Slide View : Parallel Computer Architecture and Programming : 15-418/618 Spring 2016

Previous | Next --- Slide 53 of 79

anonymous

I believe what this slide is saying is that a scheduler assigns blocks to a core on the GPU. Each block is independent from each other, so the order at which they are run doesn't matter. This is different from the example on slide 73, where the threads are running on the same block block and thus the threads can depend on each other.

PandaX

The task assignment of CUDA program is done by hardware;

The task assignment of pthreads is done by operating system;

The task assignment of ISPC program is done by compiler;

qqkk

In one kernel function, a number of blocks of threads are invoked in random order. There's no way to synchronize between blocks in one kernel function. Any kernel function that needs synchronization between blocks should be split into multiple kernel functions.

kayvonf

@pandaX: I'd be careful here. What do you mean by task?

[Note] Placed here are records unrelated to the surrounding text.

(** [load_state] refuses what [save_state] writes for every default-shaped
    sketch (multiplier 32, four rows) whose size formula is between [2^21] and
    [2^31], which is any cache of more than about 120,550 items: after any
    operations the save succeeds and loading it into any sketch reports
    malformed dimensions. *)
Theorem large_sketch_not_restorable {Key : Type} `{EqDecision Key} (Hash : Key -> Z)
    (raw : Z -> Z -> Z) (capacity : Z) (os : list cms_op) :
  capacity <> 0 -> 2 ^ 21 < raw capacity kDefaultWindowMultiplier <= 2 ^ 31 -> Forall op_ok os ->
  exists s ws, (cms_new raw capacity kDefaultWindowMultiplier kDefaultHashCount ≫= run_ops Hash os) = Some s /\
    save_state s = Some ws /\ forall t, exists t', load_state ws t = malformed t'.
Proof.
  intros Hcap Hraw Hos.
  destruct (cms_new_spec Hash raw capacity kDefaultWindowMultiplier kDefaultHashCount) as (s0 & E0 & _ & Hd & Hap).
  { rewrite (proj2 (Z.eqb_neq _ _) Hcap). lia. }
  { unfold kDefaultHashCount. lia. }
  pose proof (default_width raw capacity s0 Hcap Hraw E0) as Hw.
  destruct (approximates_ops Hash os s0 _ [] Hap Hos) as (s & E & (_ & Ew & Ed) & Hap').
  change (Z.max kDefaultHashCount 1) with 4 in Hd. rewrite Hd in Ed.
  exists s. eexists. rewrite E0. split; [done|]. split.
  - apply save_state_spec; [apply (ap_ok _ _ _ _ Hap')|rewrite ?Ew, ?Ed; lia..].
  - intros t. eexists. cbn [load_state]. unfold k_max_width.
    rewrite (proj2 (Z.ltb_lt 1000000 (width_ s))) by lia. rewrite !orb_true_r. reflexivity.
Qed.

Lemma large_sketch_not_restorable_witness :
  exists s ws, (cms_new (fun c m => c * m * 2718281 / 5000000) 200000 kDefaultWindowMultiplier kDefaultHashCount
      ≫= run_ops (fun k : Z => k) [Record_ 7]) = Some s /\
    save_state s = Some ws /\ forall t, exists t', load_state ws t = malformed t'.
Proof.
  refine (large_sketch_not_restorable (fun k : Z => k) (fun c m => c * m * 2718281 / 5000000) 200000 [Record_ 7] _ _ _).
  - discriminate.
  - vm_compute. split; [reflexivity|discriminate].
  - apply Forall_cons_2; [exact I|apply Forall_nil_2].
Defined.
Lemma filter_admits_second_offer_witness :
  exists p0, reject_first_new 8 4 false = Some p0 /\
  let os := [Set_ 1 10; Set_ 2 20; Set_ 1 11; Add_ 3 30; Get_ 1] in
  let f := foldl (fun f o => FilterCache.run_op (FC := MapCache.map_cache) (AP := reject_first_policy (fun k : Z => k) first_element) o f)
             (AdmissionFilterCache p0 (∅ : gmap Z Z) 0 0) os in
  cache_ f !! 1 = Some 11 /\ cache_ f !! 2 = None /\
  (2 <= times 1 (foldl (offers_step (fun k => k)) [] os))%nat.
Proof.
  eexists. split; [reflexivity|]. intros os f. split_and!; [vm_compute; reflexivity..|].
  eapply (filter_admits_second_offer (fun k : Z => k) (FC := MapCache.map_cache) first_element 8 4 false _ (∅ : gmap Z Z) os 1);
    [exact first_element_in|lia|lia|reflexivity| |].
  - intros k [x Hx]. discriminate Hx.
  - exists 11. vm_compute. reflexivity.
Defined.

The mapping of CUDA thread blocks to GPU hardware resources is performed by a hardware scheduler.
The mapping of pthreads to CPU hardware execution resources is done by the OS.
The mapping of ISPC program instances to lanes in vector instructions is performed by the ISPC compiler.

I would also say the assignment of work (tasks, processing of grid elements, etc.) to CUDA threads, pthreads, etc. is typically done by the program.